==== Records for the task ====
(** * mapsutils: locations and routes resolved lazily through map services

    A shallow embedding of [mapsutils.py] and what it proves about the
    module.

    - Python values are the inductive type [pyval]; an exception raised
      is the [Raise] case of [result].
    - The objects of the classes [Localizacion] and [Ruta] live in
      stores indexed by references, so that two names of one object see
      the same attributes: a [Ruta] holds references to its start, its
      end and its stops.
    - A call that leaves the process (the Nominatim geocoder behind
      [OpenService], the function [_json_from_url]) appends an event to
      a trace and takes its answer from a [network], a function of the
      trace so far and of the request: the outside world may answer the
      same request differently the second time.
    - The functions of Python's library that the module calls ([repr]
      of a float or of a container, [urllib.parse.quote], [urlencode],
      [json.loads]) are the fields of a [runtime].  The facts hold for
      every runtime and every network; the runtime [python] and the
      scripted networks further down run the module on examples.

    - The other calls that leave the process (the translator behind
      [indicaciones_ruta], the directory, the download and the file
      read behind the images) append to a trace of their own and take
      their answers from an [io]; the geodesic distance of geopy is the
      field of a [geopy]. *)

From Stdlib Require Import ZArith Floats Ascii.
From stdpp Require Import base option list strings gmap pretty.

Set Warnings "-inexact-float,-register-all".

(** ** Python values and exceptions *)

Inductive pyval :=
| PyNone
| PyBool (b : bool)
| PyInt (z : Z)
| PyFloat (f : float)
| PyStr (s : string)
| PyTuple (l : list pyval)
| PyList (l : list pyval)
| PyDict (d : list (string * pyval)).

(** A [dict] whose keys are strings, in insertion order. *)
Abbreviation dict := (list (string * pyval)).

(** The exceptions.  [External] is one raised outside the module (the
    network is down, a text is not JSON).  [Dangling] is not an
    exception of Python: it is what the embedding answers when a
    reference names no object of the store, which no Python program can
    make happen. *)
Inductive exn :=
| ValueError (msg : string)
| TypeError
| KeyError (k : string)
| IndexError
| AttributeError
| UnboundLocalError
| OverflowError
| ZeroDivisionError
| External (what : string)
| Dangling.


Inductive result (A : Type) :=
| Ok (a : A)
| Raise (e : exn).
Arguments Ok {A} a.
Arguments Raise {A} e.

Global Instance result_ret : MRet result := @Ok.
Global Instance result_bind : MBind result :=
  λ A B k r, match r with Ok a => k a | Raise e => Raise e end.
Global Instance result_fmap : FMap result :=
  λ A B f r, match r with Ok a => Ok (f a) | Raise e => Raise e end.

(** *** Dictionaries *)

Fixpoint dict_get (d : dict) (k : string) : option pyval :=
  match d with
  | [] => None
  | (k', v) :: d' => if decide (k' = k) then Some v else dict_get d' k
  end.

(** [d[k] = v]: an existing key keeps its place, a new one goes last. *)
Fixpoint dict_set (d : dict) (k : string) (v : pyval) : dict :=
  match d with
  | [] => [(k, v)]
  | (k', v') :: d' =>
      if decide (k' = k) then (k', v) :: d' else (k', v') :: dict_set d' k v
  end.

(** [d.update(e)] *)
Definition dict_update (d e : dict) : dict :=
  fold_left (λ acc kv, dict_set acc kv.1 kv.2) e d.

Definition dict_keys (d : dict) : list string := d.*1.

(** *** Subscripts and [tuple()] *)

(** The characters of a [str].  A text is held as its UTF-8 bytes: a
    character is a byte that continues none, with the continuation
    bytes (10xxxxxx) that follow it. *)
Definition is_continuation_byte (c : ascii) : bool :=
  match c with
  | Ascii _ _ _ _ _ _ b6 b7 => b7 && negb b6
  end.

Definition char_strings (s : string) : list pyval :=
  let '(pending, chars) :=
    fold_right
      (λ c '(pending, chars),
         if is_continuation_byte c then (String c pending, chars)
         else (EmptyString, PyStr (String c pending) :: chars))
      (EmptyString, []) (String.list_ascii_of_string s) in
  match pending with
  | EmptyString => chars
  | _ => PyStr pending :: chars
  end.

(** [v[k]] for a string literal [k]. *)
Definition getitem_key (v : pyval) (k : string) : result pyval :=
  match v with
  | PyDict d => match dict_get d k with Some x => Ok x | None => Raise (KeyError k) end
  | _ => Raise TypeError
  end.

(** [v[i]] for a literal index [i >= 0]. *)
Definition getitem_idx (v : pyval) (i : nat) : result pyval :=
  match v with
  | PyTuple l | PyList l =>
      match l !! i with Some x => Ok x | None => Raise IndexError end
  | PyStr s =>
      match char_strings s !! i with Some x => Ok x | None => Raise IndexError end
  | PyDict _ => Raise (KeyError (pretty i))
  | _ => Raise TypeError
  end.

(** [tuple(v)] *)
Definition py_tuple (v : pyval) : result pyval :=
  match v with
  | PyTuple l | PyList l => Ok (PyTuple l)
  | PyStr s => Ok (PyTuple (char_strings s))
  | PyDict d => Ok (PyTuple (PyStr <$> dict_keys d))
  | _ => Raise TypeError
  end.

Definition is_none (v : pyval) : bool :=
  match v with PyNone => true | _ => false end.

(** [type(v) is tuple or type(v) is list] *)
Definition is_tuple_or_list (v : pyval) : bool :=
  match v with PyTuple _ | PyList _ => true | _ => false end.

(** [type(v) is str] *)
Definition is_str (v : pyval) : bool :=
  match v with PyStr _ => true | _ => false end.

(** *** Numbers

    A Python number is an [int] (unbounded, [Z]), a [bool] (an [int]
    that is 0 or 1) or a [float] (binary64, the kernel's [float]). *)

Inductive number :=
| NInt (z : Z)
| NFloat (f : float).

Definition as_number (v : pyval) : option number :=
  match v with
  | PyBool b => Some (NInt (if b then 1 else 0))
  | PyInt z => Some (NInt z)
  | PyFloat f => Some (NFloat f)
  | _ => None
  end.

Definition of_float_comparison (c : float_comparison) : option comparison :=
  match c with
  | FEq => Some Eq
  | FLt => Some Lt
  | FGt => Some Gt
  | FNotComparable => None
  end.

(** A float against an int, compared as the real numbers they denote;
    [None] when the float is not a number. *)
Definition float_int_compare (f : float) (k : Z) : option comparison :=
  match Prim2SF f with
  | S754_nan => None
  | S754_infinity s => Some (if s then Lt else Gt)
  | S754_zero _ => Some (0 ?= k)%Z
  | S754_finite s m e =>
      let v := if s then Z.neg m else Z.pos m in
      Some (if (0 <=? e)%Z then (v * 2 ^ e ?= k)%Z else (v ?= k * 2 ^ (- e))%Z)
  end.

Definition number_compare (a b : number) : option comparison :=
  match a, b with
  | NInt x, NInt y => Some (x ?= y)%Z
  | NFloat x, NFloat y => of_float_comparison (PrimFloat.compare x y)
  | NFloat x, NInt y => float_int_compare x y
  | NInt x, NFloat y => CompOpp <$> float_int_compare y x
  end.

Definition py_compare (test : comparison → bool) (a b : pyval) : result bool :=
  match as_number a, as_number b with
  | Some x, Some y =>
      Ok (match number_compare x y with Some c => test c | None => false end)
  | _, _ => Raise TypeError
  end.

(** [a > b], [a < b], [a <= b], [a >= b] where one side is a number
    literal; a side that is not a number raises [TypeError]. *)
Definition py_gt := py_compare (λ c, match c with Gt => true | _ => false end).
Definition py_lt := py_compare (λ c, match c with Lt => true | _ => false end).
Definition py_le := py_compare (λ c, match c with Gt => false | _ => true end).

(** [a or b] on two comparisons: [b] is looked at only when [a] is
    false. *)
Definition py_or (a b : result bool) : result bool :=
  a ≫= λ x : bool, if x then Ok true else b.

(** [float(z)]: the nearest binary64, ties to even; [OverflowError]
    when that is not finite. *)
Definition float_of_int (z : Z) : result float :=
  match binary_normalize 53 1024 z 0 false with
  | S754_infinity _ => Raise OverflowError
  | sf => Ok (SF2Prim sf)
  end.

Definition to_float (n : number) : result float :=
  match n with
  | NInt z => float_of_int z
  | NFloat f => Ok f
  end.

(** The quotient [x / y] of two positive ints, with the sign [neg],
    rounded once to the nearest binary64, ties to even.  The quotient
    is taken with enough binary digits that the rounding position lies
    inside it, and whether a remainder is left is kept as one more low
    digit. *)
Definition quotient_to_binary64 (neg : bool) (x y : Z) : spec_float :=
  let k := Z.max 0 (57 + Z.log2 y - Z.log2 x) in
  let q := (x * 2 ^ k / y)%Z in
  let sticky := if (x * 2 ^ k mod y =? 0)%Z then 0%Z else 1%Z in
  let m := (2 * q + sticky)%Z in
  binary_normalize 53 1024 (if neg then - m else m) (- (k + 1)) neg.

(** [a / b] on two ints. *)
Definition int_true_divide (a b : Z) : result float :=
  if (b =? 0)%Z then Raise ZeroDivisionError
  else
    let neg := xorb (a <? 0)%Z (b <? 0)%Z in
    if (a =? 0)%Z then Ok (if neg then (-0)%float else 0%float)
    else
      match quotient_to_binary64 neg (Z.abs a) (Z.abs b) with
      | S754_infinity _ => Raise OverflowError
      | sf => Ok (SF2Prim sf)
      end.

Definition is_zero (n : number) : bool :=
  match n with
  | NInt z => (z =? 0)%Z
  | NFloat f => PrimFloat.eqb f 0%float
  end.

(** [a / b] *)
Definition py_truediv (a b : pyval) : result pyval :=
  match as_number a, as_number b with
  | Some (NInt x), Some (NInt y) => PyFloat <$> int_true_divide x y
  | Some x, Some y =>
      fx ← to_float x;
      fy ← to_float y;
      if is_zero y then Raise ZeroDivisionError else Ok (PyFloat (fx / fy))
  | _, _ => Raise TypeError
  end.

Fixpoint string_repeat (s : string) (n : nat) : string :=
  match n with
  | O => EmptyString
  | S n' => s +:+ string_repeat s n'
  end.

Definition list_repeat (l : list pyval) (n : nat) : list pyval :=
  mjoin (replicate n l).

Definition as_int (v : pyval) : option Z :=
  match v with
  | PyBool b => Some (if b then 1 else 0)%Z
  | PyInt z => Some z
  | _ => None
  end.

Definition sequence_repeat (v : pyval) (n : Z) : option pyval :=
  match v with
  | PyStr s => Some (PyStr (string_repeat s (Z.to_nat n)))
  | PyTuple l => Some (PyTuple (list_repeat l (Z.to_nat n)))
  | PyList l => Some (PyList (list_repeat l (Z.to_nat n)))
  | _ => None
  end.

(** [a * b]: the product of two numbers, or a sequence repeated. *)
Definition py_mul (a b : pyval) : result pyval :=
  match as_number a, as_number b with
  | Some (NInt x), Some (NInt y) => Ok (PyInt (x * y))
  | Some x, Some y =>
      fx ← to_float x;
      fy ← to_float y;
      Ok (PyFloat (fx * fy))
  | None, Some (NInt n) =>
      match sequence_repeat a n with Some v => Ok v | None => Raise TypeError end
  | Some (NInt n), None =>
      match sequence_repeat b n with Some v => Ok v | None => Raise TypeError end
  | _, _ => Raise TypeError
  end.

(** ** What lies outside the module *)

(** Python's library, as far as the module calls it. *)
Record runtime := {
  repr : pyval → string;
  quote : string → string;
  urlencode : dict → string;
  json_loads : string → result pyval;
}.

(** [str(v)] *)
Definition py_str (rt : runtime) (v : pyval) : string :=
  match v with
  | PyNone => "None"
  | PyBool true => "True"
  | PyBool false => "False"
  | PyInt z => pretty z
  | PyStr s => s
  | _ => repr rt v
  end.

(** What geopy's geocoder answers: [latitude], [longitude], [address]. *)
Record Location := {
  latitude : float;
  longitude : float;
  address : string;
}.

(** A call that left the process. *)
Inductive event :=
| Reverse (user_agent : string) (query : pyval)
| Geocode (user_agent : string) (query : string)
| Fetch (url : string).

(** The answers of the outside world: each depends on the calls made so
    far and on the request; an answer is a value or an exception. *)
Record network := {
  nominatim_reverse : list event → string → pyval → result (option Location);
  nominatim_geocode : list event → string → string → result (option Location);
  fetch_json : list event → string → result pyval;
}.

(** What [IPython.display.Image(filename=...)] holds: the name of the
    file and what it read from it. *)
Record Image := {
  filename : string;
  content : string;
}.
(** * Pressboxd: the catalog and engagement store of [db.py]

    A shallow embedding of the data layer of the Pressboxd web
    application (shows, ratings, reviews, review votes, roles) and of the
    SQL statements it sends to SQLite, with the properties of the
    aggregation and ranking layer proved over it.

    Conventions of the embedding:
    - a table is the list of its rows, in insertion (rowid) order;
    - a Python [int] is a [Z]; a Python [str] is a [string] whose
      characters are the code points below 256;
    - a SQL [REAL] is a rational number ([Q]): averages are exact;
    - sqlite3 binds a Python [int] as an INTEGER of 64 bits and raises
      [OverflowError] outside that range: [int64] is the range, and
      [add_show_bound] and [list_top_shows_bound] are the calls with that
      check where a property depends on it;
    - [now_ts()] is a parameter [now] of every operation that reads the
      clock;
    - an operation is a function from the store to the store after it and
      either the value returned or the exception raised. *)

From Stdlib Require Import ZArith List String Ascii Bool Lia.
From Stdlib Require Import QArith Qround Lqa Sorted Permutation.
From Stdlib Require Import DecimalString DecimalZ.
Import ListNotations.

Open Scope string_scope.
Open Scope list_scope.
Open Scope Z_scope.

Set Implicit Arguments.

(** ** The stored rows *)

Record show := mk_show {
  show_id : Z;
  show_title : string;
  show_corps : string;
  show_year : Z;
  show_poster_url : option string;
  show_norm_key : string;
  show_created_ts : Z
}.

Record rating := mk_rating {
  rating_show_id : Z;
  rating_user_id : Z;
  rating_half : Z;
  rating_ts : Z
}.

Record review := mk_review {
  review_show_id : Z;
  review_user_id : Z;
  review_text : string;
  review_ts : Z
}.

Record review_vote := mk_review_vote {
  vote_show_id : Z;
  vote_review_user_id : Z;
  vote_voter_user_id : Z;
  vote_value : Z;
  vote_ts : Z
}.

Record role := mk_role {
  role_id : Z;
  role_name : string;
  role_slug : string;
  role_color : option string;
  role_created_ts : Z
}.

Record user := mk_user {
  user_id : Z;
  user_username : string;
  user_avatar_url : option string
}.

(** The store: one list per table.  [roles_seq] is the [sqlite_sequence]
    entry of the AUTOINCREMENT table [roles]. *)
Record db := mk_db {
  shows : list show;
  ratings : list rating;
  reviews : list review;
  review_votes : list review_vote;
  roles : list role;
  roles_seq : Z;
  users : list user
}.

Definition empty_db : db := mk_db [] [] [] [] [] 0 [].

(** ** Exceptions and the store monad *)

Inductive exn :=
| ValueError (msg : string)
| IntegrityError
| OverflowError.

Inductive outcome (A : Type) :=
| Raised (e : exn)
| Returned (a : A).

Arguments Raised {A} e.
Arguments Returned {A} a.

Definition M (A : Type) : Type := db -> db * outcome A.

Definition ret {A} (a : A) : M A := fun d => (d, Returned a).
Definition raise {A} (e : exn) : M A := fun d => (d, Raised e).
Definition bind {A B} (m : M A) (k : A -> M B) : M B :=
  fun d =>
    match m d with
    | (d', Returned a) => k a d'
    | (d', Raised e) => (d', Raised e)
    end.

Notation "x <- m ;; k" := (bind m (fun x => k))
  (at level 61, m at next level, right associativity).

Definition run {A} (m : M A) (d : db) : db := fst (m d).
Definition result {A} (m : M A) (d : db) : outcome A := snd (m d).

(** The Python [int]s that sqlite3 can bind to a [?]: an SQLite INTEGER
    has 64 bits, and [execute] raises [OverflowError], before the statement
    runs, for a parameter outside that range. *)
Definition int64 (n : Z) : bool := (- 2 ^ 63 <=? n) && (n <? 2 ^ 63).

(** ** SQL statements over a table *)

Section Table.
Variable row : Type.

(** [SELECT ... WHERE p] followed by [fetchone()]. *)
Definition fetchone (p : row -> bool) (t : list row) : option row :=
  find p t.

(** [SELECT ... WHERE p] followed by [fetchall()]. *)
Definition sql_select (p : row -> bool) (t : list row) : list row :=
  filter p t.

(** [DELETE FROM t WHERE p]. *)
Definition sql_delete (p : row -> bool) (t : list row) : list row :=
  filter (fun r => negb (p r)) t.

(** [UPDATE t SET ... WHERE p]: every matching row is rewritten where it
    stands. *)
Definition sql_update (p : row -> bool) (f : row -> row) (t : list row)
  : list row :=
  map (fun r => if p r then f r else r) t.

(** [LIMIT n]: SQLite reads a negative bound as no bound. *)
Definition sql_limit (n : Z) (t : list row) : list row :=
  if n <? 0 then t else firstn (Z.to_nat n) t.
End Table.

(** Foreign keys ([PRAGMA foreign_keys = ON]). *)
Definition show_exists (d : db) (sid : Z) : bool :=
  existsb (fun s => show_id s =? sid) (shows d).

Definition user_exists (d : db) (uid : Z) : bool :=
  existsb (fun u => user_id u =? uid) (users d).

(** ** Vote ledger *)

Definition vote_at (sid ruid vuid : Z) (v : review_vote) : bool :=
  (vote_show_id v =? sid) && (vote_review_user_id v =? ruid)
  && (vote_voter_user_id v =? vuid).

Definition with_review_votes (d : db) (t : list review_vote) : db :=
  mk_db (shows d) (ratings d) (reviews d) t (roles d) (roles_seq d) (users d).

(** [INSERT INTO review_votes ... VALUES (?,?,?,?,?)] against the table of
    [ensure_review_votes_table]: primary key (show_id, review_user_id,
    voter_user_id); foreign keys to shows and (twice) to users. *)
Definition insert_review_vote (v : review_vote) : M unit :=
  fun d =>
    if existsb
         (vote_at (vote_show_id v) (vote_review_user_id v)
            (vote_voter_user_id v))
         (review_votes d)
    then (d, Raised IntegrityError)
    else if show_exists d (vote_show_id v)
            && user_exists d (vote_review_user_id v)
            && user_exists d (vote_voter_user_id v)
    then (with_review_votes d (review_votes d ++ [v]), Returned tt)
    else (d, Raised IntegrityError).

(** [vote = 1 if int(vote) > 0 else -1]. *)
Definition normalize_vote (vote : Z) : Z := if 0 <? vote then 1 else -1.
(** * Substitution-only fuzzy search (fuzzysearch/susbstitutions_only.py)

    A shallow embedding of the substitution-only matchers of fuzzysearch:
    the dispatcher [find_near_matches_substitutions], the ring-counter
    matcher [find_near_matches_substitutions_linear_programming], the
    n-gram partition matcher [_find_near_matches_substitutions_ngrams] with
    its deduplicating/sorting wrapper and the existence probe.

    Sequences are lists over an element type with decidable equality.
    Python integers that may be negative (the budget, the distance, the
    fragment length) are [Z]; indices that the code only ever computes as
    non-negative are [nat].  Exceptions are an error type threaded through a
    small result monad. *)

From Stdlib Require Import List Arith Lia ZArith Bool Permutation Sorted.
Import ListNotations.

(** ** Exceptions and the result monad *)

(** The exceptions the code can raise.  The three [ValueError]s carry the
    spec's names for their messages. *)
Inductive py_error :=
| EmptySubsequence        (* ValueError('Given subsequence is empty!') *)
| NegativeBudget          (* ValueError('Maximum number of substitutions must be >= 0!') *)
| BudgetExceedsLength     (* ValueError("The subsequence's length must be greater than max_substitutions!") *)
| ZeroDivisionError
| IndexError.

Inductive result (T : Type) :=
| Ok (x : T)
| Err (e : py_error).
Arguments Ok {T} x.
Arguments Err {T} e.

Definition bind {T U : Type} (m : result T) (k : T -> result U) : result U :=
  match m with
  | Ok x => k x
  | Err e => Err e
  end.

Notation "x <- m ;; k" := (bind m (fun x => k))
  (at level 61, m at next level, right associativity).

(** A [for] loop whose body may raise. *)
Fixpoint fold_m {T U : Type} (f : U -> T -> result U) (xs : list T) (acc : U)
  : result U :=
  match xs with
  | [] => Ok acc
  | x :: xs' => acc' <- f acc x ;; fold_m f xs' acc'
  end.

(** ** Matches *)

(** [fuzzysearch.common.Match]: a plain record with no validation. *)
Record Match := mkMatch { start : nat; end_ : nat; dist : Z }.

(** ** Python helpers *)

(** [enumerate(xs)], starting from index [k]. *)
Fixpoint enumerate_from {A : Type} (k : nat) (xs : list A) : list (nat * A) :=
  match xs with
  | [] => []
  | x :: xs' => (k, x) :: enumerate_from (S k) xs'
  end.

Definition enumerate {A : Type} (xs : list A) := enumerate_from 0 xs.

(** [xs[a:b]] for non-negative [a] and [b] (Python clamps at the length). *)
Definition slice {A : Type} (xs : list A) (a b : nat) : list A :=
  firstn (b - a) (skipn a xs).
====
#### Your objective:
Take from the listing above each line that contains the string "every".

#### Response to the exercise:
      every runtime and every network; the runtime [python] and the
    - [now_ts()] is a parameter [now] of every operation that reads the
(** [UPDATE t SET ... WHERE p]: every matching row is rewritten where it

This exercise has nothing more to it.